*Exercise instructions*: Of all the entries below, only the lines from the one with "let fields fs" up to and including the one with "Definition w0 : world" are to be duplicated exactly.

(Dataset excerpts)
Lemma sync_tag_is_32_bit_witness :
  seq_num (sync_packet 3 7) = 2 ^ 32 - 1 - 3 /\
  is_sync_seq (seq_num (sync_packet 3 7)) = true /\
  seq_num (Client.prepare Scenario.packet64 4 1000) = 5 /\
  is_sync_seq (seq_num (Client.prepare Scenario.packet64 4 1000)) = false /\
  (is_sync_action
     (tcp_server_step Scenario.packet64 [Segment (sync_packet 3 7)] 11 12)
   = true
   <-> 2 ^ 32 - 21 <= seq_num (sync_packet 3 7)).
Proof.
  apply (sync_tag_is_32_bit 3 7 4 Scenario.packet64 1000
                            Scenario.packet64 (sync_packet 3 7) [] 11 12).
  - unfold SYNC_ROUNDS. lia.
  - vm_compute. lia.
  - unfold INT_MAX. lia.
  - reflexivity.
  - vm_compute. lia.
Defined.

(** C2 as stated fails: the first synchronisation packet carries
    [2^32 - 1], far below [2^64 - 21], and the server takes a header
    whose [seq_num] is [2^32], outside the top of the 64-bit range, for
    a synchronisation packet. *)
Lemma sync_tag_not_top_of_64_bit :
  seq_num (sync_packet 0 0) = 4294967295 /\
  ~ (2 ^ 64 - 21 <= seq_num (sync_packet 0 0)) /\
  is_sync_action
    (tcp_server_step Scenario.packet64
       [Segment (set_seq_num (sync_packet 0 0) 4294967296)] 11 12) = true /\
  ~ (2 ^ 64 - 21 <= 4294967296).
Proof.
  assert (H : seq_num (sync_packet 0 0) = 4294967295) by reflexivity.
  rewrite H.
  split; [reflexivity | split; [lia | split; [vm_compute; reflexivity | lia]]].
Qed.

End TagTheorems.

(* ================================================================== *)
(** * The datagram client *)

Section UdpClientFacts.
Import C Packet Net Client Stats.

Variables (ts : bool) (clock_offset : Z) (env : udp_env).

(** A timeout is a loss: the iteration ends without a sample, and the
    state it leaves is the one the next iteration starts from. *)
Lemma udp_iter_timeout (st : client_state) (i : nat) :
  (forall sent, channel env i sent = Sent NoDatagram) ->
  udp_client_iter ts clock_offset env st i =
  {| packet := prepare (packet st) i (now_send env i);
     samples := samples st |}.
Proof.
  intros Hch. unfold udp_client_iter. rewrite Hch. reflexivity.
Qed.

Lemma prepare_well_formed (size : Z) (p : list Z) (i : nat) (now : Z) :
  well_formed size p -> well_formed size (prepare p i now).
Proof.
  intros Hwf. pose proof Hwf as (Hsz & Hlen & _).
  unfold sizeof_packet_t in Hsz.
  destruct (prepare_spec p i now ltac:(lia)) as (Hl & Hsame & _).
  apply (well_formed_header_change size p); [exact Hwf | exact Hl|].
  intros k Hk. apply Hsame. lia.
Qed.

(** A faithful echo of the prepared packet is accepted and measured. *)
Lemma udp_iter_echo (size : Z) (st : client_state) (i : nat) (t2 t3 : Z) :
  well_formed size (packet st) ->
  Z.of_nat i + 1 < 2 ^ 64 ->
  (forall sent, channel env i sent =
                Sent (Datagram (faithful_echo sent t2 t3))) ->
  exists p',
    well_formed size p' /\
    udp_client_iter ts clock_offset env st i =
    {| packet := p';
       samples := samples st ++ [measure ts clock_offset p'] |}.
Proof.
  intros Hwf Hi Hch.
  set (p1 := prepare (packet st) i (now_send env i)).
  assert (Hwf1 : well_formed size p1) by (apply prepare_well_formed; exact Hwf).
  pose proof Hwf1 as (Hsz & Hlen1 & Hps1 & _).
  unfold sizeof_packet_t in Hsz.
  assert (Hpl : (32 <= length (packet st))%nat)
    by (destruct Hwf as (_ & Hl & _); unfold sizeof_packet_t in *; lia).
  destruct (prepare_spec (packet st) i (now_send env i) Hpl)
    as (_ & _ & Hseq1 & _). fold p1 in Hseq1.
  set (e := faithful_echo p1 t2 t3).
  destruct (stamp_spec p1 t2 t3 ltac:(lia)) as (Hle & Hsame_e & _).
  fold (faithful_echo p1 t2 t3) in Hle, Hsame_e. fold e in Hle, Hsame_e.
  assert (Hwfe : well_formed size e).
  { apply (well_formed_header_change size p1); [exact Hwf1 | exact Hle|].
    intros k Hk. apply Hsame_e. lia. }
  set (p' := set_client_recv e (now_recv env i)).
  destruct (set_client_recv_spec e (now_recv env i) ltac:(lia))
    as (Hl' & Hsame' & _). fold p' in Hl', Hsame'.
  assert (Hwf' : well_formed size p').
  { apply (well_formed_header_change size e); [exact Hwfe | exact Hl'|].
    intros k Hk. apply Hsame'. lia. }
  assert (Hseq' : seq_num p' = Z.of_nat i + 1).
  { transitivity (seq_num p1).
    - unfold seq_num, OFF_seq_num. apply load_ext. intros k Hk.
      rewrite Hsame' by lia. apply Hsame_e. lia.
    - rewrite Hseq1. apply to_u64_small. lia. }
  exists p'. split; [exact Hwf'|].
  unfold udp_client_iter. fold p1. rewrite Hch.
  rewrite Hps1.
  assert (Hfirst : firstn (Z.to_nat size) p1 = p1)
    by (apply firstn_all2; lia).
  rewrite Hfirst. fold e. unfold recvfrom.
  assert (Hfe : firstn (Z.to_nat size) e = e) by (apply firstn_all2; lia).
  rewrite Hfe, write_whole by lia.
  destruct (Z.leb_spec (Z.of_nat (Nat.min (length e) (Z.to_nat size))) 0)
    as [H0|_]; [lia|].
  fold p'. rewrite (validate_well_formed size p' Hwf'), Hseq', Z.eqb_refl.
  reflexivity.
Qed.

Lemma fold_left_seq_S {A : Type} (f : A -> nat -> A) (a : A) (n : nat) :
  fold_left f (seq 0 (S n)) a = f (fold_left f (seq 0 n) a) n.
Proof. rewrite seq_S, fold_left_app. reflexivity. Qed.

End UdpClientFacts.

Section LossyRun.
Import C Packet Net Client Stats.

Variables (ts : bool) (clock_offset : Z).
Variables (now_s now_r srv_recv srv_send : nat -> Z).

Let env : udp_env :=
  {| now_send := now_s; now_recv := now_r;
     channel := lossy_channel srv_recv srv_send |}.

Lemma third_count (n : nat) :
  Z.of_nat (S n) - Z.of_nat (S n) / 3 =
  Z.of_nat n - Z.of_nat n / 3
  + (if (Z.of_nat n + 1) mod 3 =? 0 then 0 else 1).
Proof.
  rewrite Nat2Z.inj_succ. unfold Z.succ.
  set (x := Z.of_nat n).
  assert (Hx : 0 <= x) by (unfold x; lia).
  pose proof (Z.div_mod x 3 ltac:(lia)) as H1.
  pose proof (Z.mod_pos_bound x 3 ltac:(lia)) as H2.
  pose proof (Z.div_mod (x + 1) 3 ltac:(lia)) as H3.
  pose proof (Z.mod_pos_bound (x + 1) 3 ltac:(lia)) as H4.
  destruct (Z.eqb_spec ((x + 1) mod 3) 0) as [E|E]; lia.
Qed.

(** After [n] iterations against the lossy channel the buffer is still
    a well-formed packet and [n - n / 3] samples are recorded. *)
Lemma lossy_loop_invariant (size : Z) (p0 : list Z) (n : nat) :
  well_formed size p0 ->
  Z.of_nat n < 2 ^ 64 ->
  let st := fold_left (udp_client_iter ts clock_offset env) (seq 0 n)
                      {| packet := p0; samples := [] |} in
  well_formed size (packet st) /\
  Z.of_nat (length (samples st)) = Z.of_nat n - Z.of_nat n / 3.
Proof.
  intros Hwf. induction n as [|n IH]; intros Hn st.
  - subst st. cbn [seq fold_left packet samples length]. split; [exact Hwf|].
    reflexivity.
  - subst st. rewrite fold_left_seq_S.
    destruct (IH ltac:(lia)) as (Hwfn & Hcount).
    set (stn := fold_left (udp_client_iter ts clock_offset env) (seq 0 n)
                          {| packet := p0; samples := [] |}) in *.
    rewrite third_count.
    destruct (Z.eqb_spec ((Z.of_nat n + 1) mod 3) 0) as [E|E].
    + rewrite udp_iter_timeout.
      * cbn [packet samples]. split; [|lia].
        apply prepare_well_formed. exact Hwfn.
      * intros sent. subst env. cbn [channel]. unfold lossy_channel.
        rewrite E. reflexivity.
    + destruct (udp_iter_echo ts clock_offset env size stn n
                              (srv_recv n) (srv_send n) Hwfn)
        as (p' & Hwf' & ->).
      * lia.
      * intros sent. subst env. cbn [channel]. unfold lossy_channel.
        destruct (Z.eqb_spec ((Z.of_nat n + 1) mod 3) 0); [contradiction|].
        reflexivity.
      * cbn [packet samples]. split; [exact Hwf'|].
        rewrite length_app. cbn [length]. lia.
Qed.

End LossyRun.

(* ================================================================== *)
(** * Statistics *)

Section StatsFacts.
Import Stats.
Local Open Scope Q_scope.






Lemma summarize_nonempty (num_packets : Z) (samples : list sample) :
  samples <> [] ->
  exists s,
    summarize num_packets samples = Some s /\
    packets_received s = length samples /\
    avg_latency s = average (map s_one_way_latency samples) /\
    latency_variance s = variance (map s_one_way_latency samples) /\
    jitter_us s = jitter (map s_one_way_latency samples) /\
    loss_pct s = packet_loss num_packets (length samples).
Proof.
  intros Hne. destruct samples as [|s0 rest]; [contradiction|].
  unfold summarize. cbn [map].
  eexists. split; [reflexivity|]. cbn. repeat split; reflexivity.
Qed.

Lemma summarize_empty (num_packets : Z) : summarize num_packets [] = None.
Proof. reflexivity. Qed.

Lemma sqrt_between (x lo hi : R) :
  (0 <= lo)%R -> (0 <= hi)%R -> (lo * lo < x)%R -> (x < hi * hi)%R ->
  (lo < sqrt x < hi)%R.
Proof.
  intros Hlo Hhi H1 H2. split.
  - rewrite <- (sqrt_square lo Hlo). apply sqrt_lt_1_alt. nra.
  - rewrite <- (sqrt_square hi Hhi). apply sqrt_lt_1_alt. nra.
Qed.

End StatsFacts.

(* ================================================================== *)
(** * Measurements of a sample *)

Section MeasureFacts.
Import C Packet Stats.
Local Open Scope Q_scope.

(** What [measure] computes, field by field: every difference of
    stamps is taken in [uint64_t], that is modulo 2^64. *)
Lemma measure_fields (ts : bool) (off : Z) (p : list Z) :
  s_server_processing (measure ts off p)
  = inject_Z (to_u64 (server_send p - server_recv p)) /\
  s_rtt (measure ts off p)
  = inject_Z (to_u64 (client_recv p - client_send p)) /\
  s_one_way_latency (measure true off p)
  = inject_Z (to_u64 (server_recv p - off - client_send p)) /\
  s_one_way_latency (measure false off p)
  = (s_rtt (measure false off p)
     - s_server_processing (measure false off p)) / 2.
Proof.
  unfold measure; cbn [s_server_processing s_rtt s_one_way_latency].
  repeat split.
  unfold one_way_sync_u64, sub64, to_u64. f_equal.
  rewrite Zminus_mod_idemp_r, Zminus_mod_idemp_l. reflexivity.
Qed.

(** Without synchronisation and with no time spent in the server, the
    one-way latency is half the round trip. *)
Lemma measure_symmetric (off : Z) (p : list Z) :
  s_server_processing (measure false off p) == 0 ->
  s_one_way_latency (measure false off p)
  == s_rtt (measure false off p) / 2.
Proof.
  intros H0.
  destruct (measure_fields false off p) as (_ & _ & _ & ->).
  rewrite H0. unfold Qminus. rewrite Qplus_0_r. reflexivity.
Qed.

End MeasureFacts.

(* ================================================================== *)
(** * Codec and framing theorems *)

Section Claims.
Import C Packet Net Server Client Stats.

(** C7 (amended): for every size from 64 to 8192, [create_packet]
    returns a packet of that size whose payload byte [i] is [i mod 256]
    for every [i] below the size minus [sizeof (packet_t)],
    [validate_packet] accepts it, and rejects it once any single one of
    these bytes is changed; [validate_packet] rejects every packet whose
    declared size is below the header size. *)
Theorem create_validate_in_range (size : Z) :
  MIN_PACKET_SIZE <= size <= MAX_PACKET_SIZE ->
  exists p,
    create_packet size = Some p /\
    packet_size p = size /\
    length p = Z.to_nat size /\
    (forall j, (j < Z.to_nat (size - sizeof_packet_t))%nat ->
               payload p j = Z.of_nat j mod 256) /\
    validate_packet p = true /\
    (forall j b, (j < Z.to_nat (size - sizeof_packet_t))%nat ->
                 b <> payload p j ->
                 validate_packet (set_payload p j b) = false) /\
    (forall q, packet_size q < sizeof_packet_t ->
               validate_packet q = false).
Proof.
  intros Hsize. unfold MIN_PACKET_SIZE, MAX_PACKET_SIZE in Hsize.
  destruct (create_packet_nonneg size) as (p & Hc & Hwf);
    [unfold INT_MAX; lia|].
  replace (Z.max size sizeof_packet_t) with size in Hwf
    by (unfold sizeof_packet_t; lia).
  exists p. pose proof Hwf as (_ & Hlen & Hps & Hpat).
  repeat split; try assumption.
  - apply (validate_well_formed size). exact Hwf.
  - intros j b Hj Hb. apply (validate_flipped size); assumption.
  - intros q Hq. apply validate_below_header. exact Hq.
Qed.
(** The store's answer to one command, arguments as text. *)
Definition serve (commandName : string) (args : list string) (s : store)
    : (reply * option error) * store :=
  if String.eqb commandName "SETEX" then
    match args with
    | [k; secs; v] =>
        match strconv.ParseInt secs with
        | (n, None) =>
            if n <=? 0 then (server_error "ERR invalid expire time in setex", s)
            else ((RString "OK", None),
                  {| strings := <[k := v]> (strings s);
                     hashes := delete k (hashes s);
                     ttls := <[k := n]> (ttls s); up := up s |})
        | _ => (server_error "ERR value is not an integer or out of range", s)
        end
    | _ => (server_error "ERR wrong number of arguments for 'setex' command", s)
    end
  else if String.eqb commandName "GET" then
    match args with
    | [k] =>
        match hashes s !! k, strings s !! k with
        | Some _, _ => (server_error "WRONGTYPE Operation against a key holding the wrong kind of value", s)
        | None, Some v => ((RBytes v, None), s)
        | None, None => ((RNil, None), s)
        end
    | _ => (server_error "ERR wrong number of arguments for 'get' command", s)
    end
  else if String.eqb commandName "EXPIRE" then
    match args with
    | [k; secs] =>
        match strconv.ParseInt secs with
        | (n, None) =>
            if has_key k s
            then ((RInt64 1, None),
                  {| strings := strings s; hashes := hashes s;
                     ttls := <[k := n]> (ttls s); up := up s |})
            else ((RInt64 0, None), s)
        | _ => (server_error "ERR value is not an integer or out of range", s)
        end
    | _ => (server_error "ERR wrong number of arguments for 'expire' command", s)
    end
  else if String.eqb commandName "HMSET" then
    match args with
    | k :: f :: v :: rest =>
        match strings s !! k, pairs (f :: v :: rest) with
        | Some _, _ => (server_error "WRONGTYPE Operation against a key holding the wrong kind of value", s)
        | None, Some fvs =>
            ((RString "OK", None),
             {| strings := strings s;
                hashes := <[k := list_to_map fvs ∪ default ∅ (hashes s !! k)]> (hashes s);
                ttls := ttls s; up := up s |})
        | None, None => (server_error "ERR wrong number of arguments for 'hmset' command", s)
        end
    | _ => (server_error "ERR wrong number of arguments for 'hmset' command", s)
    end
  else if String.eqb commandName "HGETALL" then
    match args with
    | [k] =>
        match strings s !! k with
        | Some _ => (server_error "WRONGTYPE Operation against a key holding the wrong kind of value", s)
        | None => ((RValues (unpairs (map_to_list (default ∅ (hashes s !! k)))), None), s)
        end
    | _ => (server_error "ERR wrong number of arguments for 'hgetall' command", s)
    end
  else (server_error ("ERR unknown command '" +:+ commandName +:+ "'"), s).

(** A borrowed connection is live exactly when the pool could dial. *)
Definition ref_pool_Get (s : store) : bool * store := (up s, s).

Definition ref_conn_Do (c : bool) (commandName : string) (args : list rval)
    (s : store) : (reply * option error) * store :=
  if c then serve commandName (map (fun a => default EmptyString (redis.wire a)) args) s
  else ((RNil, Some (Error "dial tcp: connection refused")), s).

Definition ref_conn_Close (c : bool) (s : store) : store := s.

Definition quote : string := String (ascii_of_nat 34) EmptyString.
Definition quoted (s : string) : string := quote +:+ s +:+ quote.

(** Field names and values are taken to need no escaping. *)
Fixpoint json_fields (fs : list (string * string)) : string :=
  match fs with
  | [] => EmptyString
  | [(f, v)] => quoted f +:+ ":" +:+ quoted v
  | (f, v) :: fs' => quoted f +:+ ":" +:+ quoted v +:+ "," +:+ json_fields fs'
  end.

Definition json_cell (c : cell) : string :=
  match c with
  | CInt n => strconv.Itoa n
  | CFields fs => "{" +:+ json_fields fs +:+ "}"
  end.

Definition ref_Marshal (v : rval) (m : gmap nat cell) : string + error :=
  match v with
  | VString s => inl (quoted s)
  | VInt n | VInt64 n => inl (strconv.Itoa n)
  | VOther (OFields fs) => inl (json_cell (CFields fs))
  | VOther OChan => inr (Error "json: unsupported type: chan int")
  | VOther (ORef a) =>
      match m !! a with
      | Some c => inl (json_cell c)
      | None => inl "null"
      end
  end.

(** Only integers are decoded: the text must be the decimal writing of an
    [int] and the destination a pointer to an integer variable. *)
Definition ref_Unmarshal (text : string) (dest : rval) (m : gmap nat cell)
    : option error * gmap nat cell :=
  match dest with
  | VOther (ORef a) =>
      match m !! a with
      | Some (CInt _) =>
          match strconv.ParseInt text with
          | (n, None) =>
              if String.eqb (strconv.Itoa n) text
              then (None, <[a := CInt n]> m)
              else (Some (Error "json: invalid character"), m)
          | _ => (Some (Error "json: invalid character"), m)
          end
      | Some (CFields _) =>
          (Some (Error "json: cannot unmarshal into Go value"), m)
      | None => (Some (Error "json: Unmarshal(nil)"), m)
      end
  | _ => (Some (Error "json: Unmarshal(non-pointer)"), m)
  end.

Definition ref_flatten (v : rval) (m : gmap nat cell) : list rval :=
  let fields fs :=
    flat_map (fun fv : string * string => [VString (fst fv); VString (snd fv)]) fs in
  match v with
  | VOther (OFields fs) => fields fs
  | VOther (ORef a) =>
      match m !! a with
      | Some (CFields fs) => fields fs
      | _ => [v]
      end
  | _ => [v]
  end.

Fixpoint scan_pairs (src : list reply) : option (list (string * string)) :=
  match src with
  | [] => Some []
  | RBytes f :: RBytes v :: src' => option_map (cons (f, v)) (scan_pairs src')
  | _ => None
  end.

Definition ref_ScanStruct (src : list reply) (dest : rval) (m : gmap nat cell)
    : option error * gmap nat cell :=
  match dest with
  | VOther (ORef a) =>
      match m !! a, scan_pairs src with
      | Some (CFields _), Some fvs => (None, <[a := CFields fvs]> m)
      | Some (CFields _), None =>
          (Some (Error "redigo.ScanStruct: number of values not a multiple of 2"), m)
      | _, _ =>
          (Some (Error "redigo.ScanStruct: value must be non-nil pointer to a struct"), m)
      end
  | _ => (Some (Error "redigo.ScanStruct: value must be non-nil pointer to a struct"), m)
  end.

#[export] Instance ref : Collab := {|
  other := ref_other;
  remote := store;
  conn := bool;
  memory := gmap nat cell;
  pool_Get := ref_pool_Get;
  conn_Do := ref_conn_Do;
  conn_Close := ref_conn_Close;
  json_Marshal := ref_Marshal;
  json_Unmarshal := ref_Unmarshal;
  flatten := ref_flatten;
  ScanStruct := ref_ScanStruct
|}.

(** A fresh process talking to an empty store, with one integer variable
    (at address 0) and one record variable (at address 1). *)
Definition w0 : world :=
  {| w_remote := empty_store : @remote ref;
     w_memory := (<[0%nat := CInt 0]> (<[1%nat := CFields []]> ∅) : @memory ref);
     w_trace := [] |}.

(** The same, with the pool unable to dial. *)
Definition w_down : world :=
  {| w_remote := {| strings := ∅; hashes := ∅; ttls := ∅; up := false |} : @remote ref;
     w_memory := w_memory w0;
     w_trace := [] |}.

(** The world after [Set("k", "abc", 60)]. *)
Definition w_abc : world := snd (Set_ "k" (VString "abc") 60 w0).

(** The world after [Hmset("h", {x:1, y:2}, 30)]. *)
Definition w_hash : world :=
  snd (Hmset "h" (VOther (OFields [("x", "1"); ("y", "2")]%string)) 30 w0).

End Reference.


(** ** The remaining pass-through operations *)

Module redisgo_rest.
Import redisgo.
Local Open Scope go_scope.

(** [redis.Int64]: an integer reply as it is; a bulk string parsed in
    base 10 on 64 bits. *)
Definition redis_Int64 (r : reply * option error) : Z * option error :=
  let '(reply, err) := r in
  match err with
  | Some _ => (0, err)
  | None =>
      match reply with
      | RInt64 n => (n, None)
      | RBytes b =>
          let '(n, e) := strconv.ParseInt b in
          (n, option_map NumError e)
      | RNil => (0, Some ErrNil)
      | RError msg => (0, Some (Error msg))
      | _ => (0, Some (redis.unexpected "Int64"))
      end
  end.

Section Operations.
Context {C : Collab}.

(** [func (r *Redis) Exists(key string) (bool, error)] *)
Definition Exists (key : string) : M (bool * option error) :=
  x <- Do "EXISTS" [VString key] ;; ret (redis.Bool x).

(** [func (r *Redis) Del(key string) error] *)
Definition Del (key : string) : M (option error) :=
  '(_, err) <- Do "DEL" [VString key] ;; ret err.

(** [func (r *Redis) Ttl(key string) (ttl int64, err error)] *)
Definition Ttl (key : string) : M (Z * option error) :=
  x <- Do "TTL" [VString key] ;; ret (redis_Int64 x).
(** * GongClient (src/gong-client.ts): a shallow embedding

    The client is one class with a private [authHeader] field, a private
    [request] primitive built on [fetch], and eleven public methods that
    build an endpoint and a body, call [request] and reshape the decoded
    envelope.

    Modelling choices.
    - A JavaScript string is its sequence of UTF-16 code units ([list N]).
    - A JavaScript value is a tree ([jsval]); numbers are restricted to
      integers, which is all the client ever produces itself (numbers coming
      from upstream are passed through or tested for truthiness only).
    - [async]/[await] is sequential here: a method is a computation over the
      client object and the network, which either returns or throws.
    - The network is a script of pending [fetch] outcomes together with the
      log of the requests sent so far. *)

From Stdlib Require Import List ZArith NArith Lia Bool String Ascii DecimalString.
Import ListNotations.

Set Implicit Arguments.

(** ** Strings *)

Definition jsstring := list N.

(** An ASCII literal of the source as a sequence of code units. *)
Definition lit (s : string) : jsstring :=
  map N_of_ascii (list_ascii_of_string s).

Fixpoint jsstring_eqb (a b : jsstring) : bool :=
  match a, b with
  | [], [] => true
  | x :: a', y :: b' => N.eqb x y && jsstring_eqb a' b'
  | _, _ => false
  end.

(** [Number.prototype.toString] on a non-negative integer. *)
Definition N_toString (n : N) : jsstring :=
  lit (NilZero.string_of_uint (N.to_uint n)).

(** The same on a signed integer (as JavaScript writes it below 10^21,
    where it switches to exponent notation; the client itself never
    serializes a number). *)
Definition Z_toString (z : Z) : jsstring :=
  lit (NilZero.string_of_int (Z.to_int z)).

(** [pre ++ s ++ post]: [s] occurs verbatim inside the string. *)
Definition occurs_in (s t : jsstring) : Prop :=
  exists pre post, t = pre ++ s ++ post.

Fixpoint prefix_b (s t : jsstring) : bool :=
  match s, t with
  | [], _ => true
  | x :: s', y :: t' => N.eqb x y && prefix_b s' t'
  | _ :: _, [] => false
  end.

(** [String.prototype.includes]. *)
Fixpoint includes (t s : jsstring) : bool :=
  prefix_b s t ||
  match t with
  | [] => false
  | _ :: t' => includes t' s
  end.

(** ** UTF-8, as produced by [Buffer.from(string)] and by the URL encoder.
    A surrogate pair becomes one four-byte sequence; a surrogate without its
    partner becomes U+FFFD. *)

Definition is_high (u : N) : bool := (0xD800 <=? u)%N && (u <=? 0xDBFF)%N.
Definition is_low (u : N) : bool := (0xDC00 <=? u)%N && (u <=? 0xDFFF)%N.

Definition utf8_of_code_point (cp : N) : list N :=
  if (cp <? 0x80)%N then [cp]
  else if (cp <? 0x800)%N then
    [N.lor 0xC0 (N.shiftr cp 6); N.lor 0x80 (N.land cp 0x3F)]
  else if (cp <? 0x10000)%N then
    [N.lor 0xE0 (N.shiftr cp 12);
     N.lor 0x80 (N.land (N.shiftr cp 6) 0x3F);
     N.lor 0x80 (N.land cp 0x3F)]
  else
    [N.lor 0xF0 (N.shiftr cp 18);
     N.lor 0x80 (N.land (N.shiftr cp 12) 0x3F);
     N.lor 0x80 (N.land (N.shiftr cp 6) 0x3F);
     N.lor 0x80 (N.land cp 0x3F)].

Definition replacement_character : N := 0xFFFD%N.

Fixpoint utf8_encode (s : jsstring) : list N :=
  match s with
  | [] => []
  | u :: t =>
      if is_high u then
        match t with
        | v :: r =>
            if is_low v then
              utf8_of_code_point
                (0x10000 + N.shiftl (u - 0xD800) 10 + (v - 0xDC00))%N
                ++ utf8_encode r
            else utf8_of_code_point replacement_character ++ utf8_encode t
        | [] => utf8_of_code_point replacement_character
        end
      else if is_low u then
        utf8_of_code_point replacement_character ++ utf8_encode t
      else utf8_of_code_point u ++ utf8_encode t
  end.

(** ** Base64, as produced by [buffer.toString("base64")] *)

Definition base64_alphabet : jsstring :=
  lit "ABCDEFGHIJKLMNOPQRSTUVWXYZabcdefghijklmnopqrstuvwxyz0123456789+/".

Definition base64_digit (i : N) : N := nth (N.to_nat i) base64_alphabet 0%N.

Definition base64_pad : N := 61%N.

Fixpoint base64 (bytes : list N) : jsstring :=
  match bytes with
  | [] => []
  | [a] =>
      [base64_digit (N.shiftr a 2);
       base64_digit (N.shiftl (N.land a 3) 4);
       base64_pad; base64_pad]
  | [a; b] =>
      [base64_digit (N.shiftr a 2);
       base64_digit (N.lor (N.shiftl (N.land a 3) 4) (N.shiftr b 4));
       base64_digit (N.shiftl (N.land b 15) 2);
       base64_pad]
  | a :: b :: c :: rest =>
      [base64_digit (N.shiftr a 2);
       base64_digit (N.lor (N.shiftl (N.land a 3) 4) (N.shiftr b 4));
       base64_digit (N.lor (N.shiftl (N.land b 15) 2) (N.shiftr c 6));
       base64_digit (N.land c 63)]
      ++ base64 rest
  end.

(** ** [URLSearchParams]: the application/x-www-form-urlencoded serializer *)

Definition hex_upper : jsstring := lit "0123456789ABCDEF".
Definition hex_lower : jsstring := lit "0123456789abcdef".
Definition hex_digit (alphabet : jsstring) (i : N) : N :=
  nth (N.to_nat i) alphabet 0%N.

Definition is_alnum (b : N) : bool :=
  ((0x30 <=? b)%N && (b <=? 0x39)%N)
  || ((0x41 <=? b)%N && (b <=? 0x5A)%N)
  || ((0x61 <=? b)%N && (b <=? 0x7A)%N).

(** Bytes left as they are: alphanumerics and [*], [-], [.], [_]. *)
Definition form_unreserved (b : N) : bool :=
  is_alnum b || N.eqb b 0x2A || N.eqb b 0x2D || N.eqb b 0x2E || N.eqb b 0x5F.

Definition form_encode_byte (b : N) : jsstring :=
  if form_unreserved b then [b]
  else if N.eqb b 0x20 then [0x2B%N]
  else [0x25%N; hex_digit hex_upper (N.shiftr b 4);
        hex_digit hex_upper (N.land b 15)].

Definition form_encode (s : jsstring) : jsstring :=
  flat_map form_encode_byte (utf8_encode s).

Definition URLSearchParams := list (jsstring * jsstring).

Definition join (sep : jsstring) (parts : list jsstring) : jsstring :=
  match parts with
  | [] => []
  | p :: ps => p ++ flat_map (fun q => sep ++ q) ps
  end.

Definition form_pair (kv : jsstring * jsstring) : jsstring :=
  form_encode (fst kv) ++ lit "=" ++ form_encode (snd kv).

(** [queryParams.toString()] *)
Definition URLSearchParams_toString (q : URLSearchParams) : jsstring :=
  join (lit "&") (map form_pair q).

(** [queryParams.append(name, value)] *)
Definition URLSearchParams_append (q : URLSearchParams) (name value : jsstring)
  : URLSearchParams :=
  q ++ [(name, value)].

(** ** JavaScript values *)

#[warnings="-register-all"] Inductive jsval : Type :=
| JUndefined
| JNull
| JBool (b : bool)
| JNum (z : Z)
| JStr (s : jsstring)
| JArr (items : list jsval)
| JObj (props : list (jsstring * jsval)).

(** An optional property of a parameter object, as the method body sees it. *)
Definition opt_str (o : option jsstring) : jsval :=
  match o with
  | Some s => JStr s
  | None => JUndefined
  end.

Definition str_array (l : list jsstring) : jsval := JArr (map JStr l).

*Answer section*:
  let fields fs :=
    flat_map (fun fv : string * string => [VString (fst fv); VString (snd fv)]) fs in
  match v with
  | VOther (OFields fs) => fields fs
  | VOther (ORef a) =>
      match m !! a with
      | Some (CFields fs) => fields fs
      | _ => [v]
      end
  | _ => [v]
  end.

Fixpoint scan_pairs (src : list reply) : option (list (string * string)) :=
  match src with
  | [] => Some []
  | RBytes f :: RBytes v :: src' => option_map (cons (f, v)) (scan_pairs src')
  | _ => None
  end.

Definition ref_ScanStruct (src : list reply) (dest : rval) (m : gmap nat cell)
    : option error * gmap nat cell :=
  match dest with
  | VOther (ORef a) =>
      match m !! a, scan_pairs src with
      | Some (CFields _), Some fvs => (None, <[a := CFields fvs]> m)
      | Some (CFields _), None =>
          (Some (Error "redigo.ScanStruct: number of values not a multiple of 2"), m)
      | _, _ =>
          (Some (Error "redigo.ScanStruct: value must be non-nil pointer to a struct"), m)
      end
  | _ => (Some (Error "redigo.ScanStruct: value must be non-nil pointer to a struct"), m)
  end.

#[export] Instance ref : Collab := {|
  other := ref_other;
  remote := store;
  conn := bool;
  memory := gmap nat cell;
  pool_Get := ref_pool_Get;
  conn_Do := ref_conn_Do;
  conn_Close := ref_conn_Close;
  json_Marshal := ref_Marshal;
  json_Unmarshal := ref_Unmarshal;
  flatten := ref_flatten;
  ScanStruct := ref_ScanStruct
|}.

(** A fresh process talking to an empty store, with one integer variable
    (at address 0) and one record variable (at address 1). *)
Definition w0 : world :=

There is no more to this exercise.